## TASK REQUIREMENTS
Go line by line through the entries below and copy those containing the string "with".

## Stored entries

........

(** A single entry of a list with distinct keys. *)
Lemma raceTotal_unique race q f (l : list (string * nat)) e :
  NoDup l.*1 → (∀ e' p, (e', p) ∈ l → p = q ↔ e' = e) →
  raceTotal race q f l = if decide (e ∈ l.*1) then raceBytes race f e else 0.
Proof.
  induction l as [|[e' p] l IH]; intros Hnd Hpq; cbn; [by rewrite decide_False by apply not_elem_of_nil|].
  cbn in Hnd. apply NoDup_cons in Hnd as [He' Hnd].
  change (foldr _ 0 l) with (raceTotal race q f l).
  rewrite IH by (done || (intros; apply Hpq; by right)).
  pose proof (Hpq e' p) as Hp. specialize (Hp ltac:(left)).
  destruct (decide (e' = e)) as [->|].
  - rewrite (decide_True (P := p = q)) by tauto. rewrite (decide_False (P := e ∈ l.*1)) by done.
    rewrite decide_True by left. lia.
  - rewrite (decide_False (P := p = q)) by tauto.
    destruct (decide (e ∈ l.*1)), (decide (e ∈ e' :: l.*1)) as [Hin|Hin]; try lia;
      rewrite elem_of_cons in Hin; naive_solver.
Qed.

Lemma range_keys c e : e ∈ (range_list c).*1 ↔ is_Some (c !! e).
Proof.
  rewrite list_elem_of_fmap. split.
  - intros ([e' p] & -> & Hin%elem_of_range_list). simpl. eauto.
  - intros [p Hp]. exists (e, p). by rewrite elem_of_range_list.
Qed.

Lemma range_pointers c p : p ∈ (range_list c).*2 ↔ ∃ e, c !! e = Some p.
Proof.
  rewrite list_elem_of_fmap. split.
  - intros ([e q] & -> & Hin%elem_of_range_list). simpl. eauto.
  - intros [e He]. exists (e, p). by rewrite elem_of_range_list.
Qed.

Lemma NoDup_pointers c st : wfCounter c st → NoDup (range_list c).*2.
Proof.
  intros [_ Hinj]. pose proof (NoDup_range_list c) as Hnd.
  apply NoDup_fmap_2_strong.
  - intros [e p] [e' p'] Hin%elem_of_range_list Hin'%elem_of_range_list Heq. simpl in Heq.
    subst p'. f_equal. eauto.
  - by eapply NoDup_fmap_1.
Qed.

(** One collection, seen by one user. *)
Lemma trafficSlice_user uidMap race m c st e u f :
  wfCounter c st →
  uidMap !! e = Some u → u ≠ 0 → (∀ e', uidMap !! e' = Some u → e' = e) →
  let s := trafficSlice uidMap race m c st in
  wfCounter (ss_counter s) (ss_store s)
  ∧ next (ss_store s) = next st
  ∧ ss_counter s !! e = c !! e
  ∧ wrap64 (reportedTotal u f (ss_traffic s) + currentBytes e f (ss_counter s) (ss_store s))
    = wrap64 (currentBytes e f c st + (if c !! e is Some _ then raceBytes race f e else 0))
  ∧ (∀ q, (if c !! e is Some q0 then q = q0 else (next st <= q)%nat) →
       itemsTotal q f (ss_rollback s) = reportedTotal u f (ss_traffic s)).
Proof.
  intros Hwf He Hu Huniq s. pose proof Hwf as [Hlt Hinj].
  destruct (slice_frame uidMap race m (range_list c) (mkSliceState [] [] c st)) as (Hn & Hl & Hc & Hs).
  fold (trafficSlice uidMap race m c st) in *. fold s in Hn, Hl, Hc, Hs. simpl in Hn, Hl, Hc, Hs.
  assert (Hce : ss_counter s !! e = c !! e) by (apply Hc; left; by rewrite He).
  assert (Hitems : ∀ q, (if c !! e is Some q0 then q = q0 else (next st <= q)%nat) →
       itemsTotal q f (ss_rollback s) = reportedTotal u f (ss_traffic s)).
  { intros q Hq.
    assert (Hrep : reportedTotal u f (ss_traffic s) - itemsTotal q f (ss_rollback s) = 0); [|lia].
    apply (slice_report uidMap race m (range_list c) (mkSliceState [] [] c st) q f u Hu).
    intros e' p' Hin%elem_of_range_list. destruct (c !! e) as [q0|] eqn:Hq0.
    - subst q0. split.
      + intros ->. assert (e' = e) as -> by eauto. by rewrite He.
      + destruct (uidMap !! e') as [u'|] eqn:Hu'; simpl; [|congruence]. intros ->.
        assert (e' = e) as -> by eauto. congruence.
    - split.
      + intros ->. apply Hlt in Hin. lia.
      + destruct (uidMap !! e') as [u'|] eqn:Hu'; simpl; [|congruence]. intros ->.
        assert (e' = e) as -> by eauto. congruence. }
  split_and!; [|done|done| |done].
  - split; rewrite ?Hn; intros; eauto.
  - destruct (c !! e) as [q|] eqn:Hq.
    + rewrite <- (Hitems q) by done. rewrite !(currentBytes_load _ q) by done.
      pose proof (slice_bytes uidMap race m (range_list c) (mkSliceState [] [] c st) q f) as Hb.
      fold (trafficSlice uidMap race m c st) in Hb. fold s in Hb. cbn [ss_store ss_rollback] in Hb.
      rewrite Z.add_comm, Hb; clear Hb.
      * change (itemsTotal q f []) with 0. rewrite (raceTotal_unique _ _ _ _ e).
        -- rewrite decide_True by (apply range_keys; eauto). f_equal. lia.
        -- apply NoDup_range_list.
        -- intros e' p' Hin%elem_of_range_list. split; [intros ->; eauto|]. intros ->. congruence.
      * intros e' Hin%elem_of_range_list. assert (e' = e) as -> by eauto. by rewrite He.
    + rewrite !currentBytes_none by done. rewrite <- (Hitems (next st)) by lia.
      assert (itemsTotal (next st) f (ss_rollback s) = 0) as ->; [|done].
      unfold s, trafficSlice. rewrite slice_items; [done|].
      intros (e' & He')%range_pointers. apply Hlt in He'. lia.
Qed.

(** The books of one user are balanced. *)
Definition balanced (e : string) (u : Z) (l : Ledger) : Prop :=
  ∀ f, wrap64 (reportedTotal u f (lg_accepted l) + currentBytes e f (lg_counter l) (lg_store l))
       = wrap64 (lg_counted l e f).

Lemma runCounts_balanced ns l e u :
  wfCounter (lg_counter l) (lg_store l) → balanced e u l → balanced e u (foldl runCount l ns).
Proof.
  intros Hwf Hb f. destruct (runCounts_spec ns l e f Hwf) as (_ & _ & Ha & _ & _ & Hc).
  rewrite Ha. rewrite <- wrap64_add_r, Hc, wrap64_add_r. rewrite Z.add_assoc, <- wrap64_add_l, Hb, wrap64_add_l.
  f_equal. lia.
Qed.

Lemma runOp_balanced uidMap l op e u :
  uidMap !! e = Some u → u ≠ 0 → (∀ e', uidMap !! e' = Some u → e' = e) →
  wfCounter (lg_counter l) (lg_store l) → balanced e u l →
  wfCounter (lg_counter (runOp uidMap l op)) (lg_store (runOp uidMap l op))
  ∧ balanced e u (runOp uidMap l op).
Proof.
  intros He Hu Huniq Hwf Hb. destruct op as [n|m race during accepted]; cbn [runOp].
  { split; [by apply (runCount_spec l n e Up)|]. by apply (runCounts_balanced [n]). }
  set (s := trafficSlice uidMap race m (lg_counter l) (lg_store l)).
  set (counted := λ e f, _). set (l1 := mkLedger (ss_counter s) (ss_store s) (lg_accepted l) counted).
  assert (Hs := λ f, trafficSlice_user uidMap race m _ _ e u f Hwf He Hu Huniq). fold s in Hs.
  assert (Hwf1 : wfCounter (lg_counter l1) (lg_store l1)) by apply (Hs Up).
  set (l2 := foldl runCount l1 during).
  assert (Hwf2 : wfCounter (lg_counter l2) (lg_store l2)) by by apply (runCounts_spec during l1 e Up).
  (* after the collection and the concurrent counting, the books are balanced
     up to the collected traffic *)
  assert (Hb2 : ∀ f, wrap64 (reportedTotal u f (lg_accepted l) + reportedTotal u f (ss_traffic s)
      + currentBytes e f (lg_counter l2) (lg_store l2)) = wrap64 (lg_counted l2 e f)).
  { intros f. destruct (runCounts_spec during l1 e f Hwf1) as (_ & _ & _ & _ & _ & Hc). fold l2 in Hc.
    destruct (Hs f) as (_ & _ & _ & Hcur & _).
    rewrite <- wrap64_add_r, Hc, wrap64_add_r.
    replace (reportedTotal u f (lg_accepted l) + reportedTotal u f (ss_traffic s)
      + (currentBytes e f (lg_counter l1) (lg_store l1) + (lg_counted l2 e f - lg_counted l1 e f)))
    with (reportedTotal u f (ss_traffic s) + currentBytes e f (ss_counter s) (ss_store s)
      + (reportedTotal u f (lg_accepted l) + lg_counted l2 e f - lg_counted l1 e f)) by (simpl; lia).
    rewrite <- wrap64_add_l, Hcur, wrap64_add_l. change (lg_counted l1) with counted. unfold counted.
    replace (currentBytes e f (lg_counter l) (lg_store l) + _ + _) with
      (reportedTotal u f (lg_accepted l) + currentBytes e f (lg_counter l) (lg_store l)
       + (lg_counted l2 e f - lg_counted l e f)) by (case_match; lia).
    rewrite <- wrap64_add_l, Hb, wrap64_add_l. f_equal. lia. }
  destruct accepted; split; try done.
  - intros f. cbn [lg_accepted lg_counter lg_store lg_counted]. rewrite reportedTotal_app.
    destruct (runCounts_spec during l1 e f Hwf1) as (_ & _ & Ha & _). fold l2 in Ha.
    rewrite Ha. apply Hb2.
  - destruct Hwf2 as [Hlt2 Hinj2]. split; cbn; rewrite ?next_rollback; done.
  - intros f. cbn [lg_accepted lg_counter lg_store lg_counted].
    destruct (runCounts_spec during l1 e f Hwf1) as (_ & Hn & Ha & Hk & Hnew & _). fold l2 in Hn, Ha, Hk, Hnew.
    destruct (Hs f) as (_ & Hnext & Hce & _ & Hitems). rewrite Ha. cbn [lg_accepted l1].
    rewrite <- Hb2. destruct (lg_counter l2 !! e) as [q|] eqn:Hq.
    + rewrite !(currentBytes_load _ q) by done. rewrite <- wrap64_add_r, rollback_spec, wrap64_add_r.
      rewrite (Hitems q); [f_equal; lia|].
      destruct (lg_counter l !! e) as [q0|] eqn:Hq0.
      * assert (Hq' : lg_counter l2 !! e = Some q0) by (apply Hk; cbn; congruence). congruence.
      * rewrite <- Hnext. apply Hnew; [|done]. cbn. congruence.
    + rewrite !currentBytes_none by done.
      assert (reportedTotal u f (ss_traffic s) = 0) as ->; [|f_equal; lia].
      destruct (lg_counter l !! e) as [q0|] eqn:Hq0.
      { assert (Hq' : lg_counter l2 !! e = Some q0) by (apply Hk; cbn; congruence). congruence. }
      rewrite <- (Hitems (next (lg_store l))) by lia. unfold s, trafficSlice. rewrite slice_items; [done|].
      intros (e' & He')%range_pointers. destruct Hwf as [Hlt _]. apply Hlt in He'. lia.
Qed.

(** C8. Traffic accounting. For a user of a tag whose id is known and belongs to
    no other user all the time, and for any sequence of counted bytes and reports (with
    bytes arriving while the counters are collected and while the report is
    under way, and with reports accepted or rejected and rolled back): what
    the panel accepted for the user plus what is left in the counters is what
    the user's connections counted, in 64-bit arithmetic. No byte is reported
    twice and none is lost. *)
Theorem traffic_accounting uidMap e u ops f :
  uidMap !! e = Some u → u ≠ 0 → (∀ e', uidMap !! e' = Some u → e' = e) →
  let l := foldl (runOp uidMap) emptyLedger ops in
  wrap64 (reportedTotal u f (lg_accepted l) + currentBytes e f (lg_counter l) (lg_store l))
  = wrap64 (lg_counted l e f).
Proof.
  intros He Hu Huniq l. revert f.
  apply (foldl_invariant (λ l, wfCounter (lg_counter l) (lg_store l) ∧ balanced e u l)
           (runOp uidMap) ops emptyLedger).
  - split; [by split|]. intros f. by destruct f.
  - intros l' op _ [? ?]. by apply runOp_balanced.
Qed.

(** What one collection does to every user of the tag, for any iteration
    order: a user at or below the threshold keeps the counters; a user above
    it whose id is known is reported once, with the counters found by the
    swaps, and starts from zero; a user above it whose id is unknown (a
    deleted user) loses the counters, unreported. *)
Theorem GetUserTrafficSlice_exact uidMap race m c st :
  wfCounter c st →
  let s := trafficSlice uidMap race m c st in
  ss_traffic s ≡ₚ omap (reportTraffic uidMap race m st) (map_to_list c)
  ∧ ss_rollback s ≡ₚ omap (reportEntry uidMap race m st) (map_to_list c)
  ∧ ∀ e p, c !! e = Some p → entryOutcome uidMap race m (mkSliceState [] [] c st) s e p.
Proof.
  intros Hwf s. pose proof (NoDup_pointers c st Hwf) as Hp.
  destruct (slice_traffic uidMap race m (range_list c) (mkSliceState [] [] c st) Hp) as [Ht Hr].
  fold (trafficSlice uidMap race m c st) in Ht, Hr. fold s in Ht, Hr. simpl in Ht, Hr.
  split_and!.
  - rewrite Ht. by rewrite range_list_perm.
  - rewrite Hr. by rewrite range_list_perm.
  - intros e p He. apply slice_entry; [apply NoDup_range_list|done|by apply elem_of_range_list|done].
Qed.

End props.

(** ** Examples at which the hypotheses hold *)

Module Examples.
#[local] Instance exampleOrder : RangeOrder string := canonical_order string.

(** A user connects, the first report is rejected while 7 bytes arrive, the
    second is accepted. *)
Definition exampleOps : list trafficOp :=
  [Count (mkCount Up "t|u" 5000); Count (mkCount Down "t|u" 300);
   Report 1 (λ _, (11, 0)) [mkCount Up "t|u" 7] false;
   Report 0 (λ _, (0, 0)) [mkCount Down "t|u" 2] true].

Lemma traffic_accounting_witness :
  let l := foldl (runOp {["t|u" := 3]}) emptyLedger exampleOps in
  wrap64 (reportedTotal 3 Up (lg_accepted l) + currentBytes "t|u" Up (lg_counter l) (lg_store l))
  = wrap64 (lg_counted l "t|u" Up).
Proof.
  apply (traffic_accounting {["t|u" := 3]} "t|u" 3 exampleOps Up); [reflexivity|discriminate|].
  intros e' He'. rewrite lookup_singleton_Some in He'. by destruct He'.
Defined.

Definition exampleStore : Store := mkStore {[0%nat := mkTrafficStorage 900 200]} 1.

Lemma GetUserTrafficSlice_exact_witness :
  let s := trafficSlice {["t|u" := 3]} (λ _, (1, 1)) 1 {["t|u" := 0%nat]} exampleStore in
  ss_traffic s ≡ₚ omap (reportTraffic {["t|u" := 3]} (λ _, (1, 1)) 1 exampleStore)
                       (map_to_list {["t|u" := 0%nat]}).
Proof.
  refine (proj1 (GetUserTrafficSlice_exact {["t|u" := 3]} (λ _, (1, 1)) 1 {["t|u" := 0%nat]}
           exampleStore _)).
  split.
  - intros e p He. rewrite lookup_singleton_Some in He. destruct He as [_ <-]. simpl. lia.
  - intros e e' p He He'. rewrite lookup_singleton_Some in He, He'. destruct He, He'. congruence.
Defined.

........

## SOLUTION TO THIS PROBLEM
(** A single entry of a list with distinct keys. *)
  change (foldr _ 0 l) with (raceTotal race q f l).
      * change (itemsTotal q f []) with 0. rewrite (raceTotal_unique _ _ _ _ e).
    with (reportedTotal u f (ss_traffic s) + currentBytes e f (ss_counter s) (ss_store s)
    rewrite <- wrap64_add_l, Hcur, wrap64_add_l. change (lg_counted l1) with counted. unfold counted.
    replace (currentBytes e f (lg_counter l) (lg_store l) + _ + _) with
    no other user all the time, and for any sequence of counted bytes and reports (with
    under way, and with reports accepted or rejected and rolled back): what
    it whose id is known is reported once, with the counters found by the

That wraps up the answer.